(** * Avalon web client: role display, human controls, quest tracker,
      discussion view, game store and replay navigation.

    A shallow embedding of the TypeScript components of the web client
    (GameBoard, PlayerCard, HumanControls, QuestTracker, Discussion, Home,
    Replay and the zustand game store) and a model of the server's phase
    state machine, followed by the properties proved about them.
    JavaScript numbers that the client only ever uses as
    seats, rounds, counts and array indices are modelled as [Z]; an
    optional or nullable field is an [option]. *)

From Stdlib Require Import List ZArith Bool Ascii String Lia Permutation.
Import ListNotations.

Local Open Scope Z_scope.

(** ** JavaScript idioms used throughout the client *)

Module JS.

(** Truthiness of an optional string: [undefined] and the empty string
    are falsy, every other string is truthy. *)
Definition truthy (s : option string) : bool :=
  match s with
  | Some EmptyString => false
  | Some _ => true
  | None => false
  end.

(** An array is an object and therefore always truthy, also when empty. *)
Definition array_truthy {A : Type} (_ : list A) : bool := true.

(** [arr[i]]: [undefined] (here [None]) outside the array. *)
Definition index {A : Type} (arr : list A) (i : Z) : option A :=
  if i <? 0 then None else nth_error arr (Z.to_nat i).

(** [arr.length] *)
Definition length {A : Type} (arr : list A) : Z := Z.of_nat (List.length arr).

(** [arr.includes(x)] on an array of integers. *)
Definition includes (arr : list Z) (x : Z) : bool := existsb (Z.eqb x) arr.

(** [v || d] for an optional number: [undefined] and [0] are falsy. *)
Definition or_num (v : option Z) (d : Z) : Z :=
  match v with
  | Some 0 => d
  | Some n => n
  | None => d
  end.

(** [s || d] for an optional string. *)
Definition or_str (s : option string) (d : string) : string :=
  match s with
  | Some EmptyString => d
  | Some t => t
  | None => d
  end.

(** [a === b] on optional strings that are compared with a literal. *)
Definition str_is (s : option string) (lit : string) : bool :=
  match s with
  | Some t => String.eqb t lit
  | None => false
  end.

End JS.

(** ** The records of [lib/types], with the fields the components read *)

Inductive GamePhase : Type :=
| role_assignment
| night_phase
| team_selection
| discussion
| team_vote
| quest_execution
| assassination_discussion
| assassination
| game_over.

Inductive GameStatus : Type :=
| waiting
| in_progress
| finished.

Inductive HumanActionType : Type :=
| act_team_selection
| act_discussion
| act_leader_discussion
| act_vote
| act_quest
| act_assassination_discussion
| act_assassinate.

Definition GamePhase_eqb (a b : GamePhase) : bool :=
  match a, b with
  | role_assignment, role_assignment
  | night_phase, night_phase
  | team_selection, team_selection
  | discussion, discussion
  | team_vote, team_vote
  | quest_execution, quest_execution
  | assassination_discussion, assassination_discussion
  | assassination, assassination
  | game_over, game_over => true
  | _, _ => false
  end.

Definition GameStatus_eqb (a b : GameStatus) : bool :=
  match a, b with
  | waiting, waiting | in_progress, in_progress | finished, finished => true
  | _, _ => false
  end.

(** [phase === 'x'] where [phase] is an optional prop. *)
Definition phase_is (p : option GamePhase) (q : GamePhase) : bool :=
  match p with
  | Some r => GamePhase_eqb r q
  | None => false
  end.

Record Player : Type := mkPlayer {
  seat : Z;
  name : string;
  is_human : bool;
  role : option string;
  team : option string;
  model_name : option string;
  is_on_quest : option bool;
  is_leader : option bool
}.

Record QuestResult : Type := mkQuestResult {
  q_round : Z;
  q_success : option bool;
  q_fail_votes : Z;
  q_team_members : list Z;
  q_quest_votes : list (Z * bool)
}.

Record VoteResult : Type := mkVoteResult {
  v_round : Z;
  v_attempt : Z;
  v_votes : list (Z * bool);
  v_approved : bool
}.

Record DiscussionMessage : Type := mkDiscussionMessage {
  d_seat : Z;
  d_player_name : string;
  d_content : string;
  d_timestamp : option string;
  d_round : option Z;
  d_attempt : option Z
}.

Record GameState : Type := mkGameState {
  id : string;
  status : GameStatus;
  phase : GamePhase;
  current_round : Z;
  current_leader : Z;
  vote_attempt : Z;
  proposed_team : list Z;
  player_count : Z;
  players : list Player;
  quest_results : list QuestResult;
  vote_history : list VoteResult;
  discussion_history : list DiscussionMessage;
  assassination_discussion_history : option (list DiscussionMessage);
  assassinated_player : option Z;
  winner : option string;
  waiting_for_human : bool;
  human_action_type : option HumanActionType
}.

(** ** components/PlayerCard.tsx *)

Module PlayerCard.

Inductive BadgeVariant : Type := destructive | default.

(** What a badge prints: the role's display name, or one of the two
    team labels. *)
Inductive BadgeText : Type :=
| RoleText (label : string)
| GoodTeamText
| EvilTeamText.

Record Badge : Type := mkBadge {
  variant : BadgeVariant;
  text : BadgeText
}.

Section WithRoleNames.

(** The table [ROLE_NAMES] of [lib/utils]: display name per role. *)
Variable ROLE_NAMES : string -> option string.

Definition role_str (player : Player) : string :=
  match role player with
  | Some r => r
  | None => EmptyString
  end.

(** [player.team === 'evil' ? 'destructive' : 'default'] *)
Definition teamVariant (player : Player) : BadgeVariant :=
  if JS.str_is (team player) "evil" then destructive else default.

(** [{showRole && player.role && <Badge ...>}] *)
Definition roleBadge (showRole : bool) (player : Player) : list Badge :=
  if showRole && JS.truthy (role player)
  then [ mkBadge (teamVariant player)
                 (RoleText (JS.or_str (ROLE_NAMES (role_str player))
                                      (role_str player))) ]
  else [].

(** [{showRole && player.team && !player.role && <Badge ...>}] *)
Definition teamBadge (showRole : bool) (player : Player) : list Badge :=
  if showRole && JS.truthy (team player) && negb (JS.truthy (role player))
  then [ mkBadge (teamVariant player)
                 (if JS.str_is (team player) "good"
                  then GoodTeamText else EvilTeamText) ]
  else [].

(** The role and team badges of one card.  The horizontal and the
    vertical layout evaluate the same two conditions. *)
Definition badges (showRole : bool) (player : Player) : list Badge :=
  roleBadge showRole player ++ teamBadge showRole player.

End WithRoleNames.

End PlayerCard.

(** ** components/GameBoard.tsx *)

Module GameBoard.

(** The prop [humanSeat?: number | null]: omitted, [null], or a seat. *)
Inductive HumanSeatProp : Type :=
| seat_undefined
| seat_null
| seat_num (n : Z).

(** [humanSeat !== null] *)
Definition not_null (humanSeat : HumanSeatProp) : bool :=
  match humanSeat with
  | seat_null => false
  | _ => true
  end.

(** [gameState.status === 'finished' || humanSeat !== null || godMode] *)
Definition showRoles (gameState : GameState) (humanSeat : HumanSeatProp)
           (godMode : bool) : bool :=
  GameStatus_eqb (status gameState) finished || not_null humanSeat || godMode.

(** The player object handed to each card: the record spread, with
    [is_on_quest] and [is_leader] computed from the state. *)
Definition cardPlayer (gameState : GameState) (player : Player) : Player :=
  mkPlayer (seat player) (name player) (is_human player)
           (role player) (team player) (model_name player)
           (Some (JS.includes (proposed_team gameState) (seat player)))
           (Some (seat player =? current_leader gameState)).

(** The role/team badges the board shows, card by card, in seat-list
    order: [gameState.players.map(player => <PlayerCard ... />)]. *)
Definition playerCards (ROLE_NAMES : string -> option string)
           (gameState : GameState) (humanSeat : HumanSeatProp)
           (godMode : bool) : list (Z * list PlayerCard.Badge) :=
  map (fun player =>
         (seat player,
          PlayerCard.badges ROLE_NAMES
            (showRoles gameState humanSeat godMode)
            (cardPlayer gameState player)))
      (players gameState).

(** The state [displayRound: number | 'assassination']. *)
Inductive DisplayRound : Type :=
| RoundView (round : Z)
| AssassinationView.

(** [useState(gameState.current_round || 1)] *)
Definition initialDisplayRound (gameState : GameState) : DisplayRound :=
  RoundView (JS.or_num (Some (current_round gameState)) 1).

**Your goal:**
The answer is each line from the entries above in which the word "object" occurs.

**Solved exercise:**
(** An array is an object and therefore always truthy, also when empty. *)
(** The player object handed to each card: the record spread, with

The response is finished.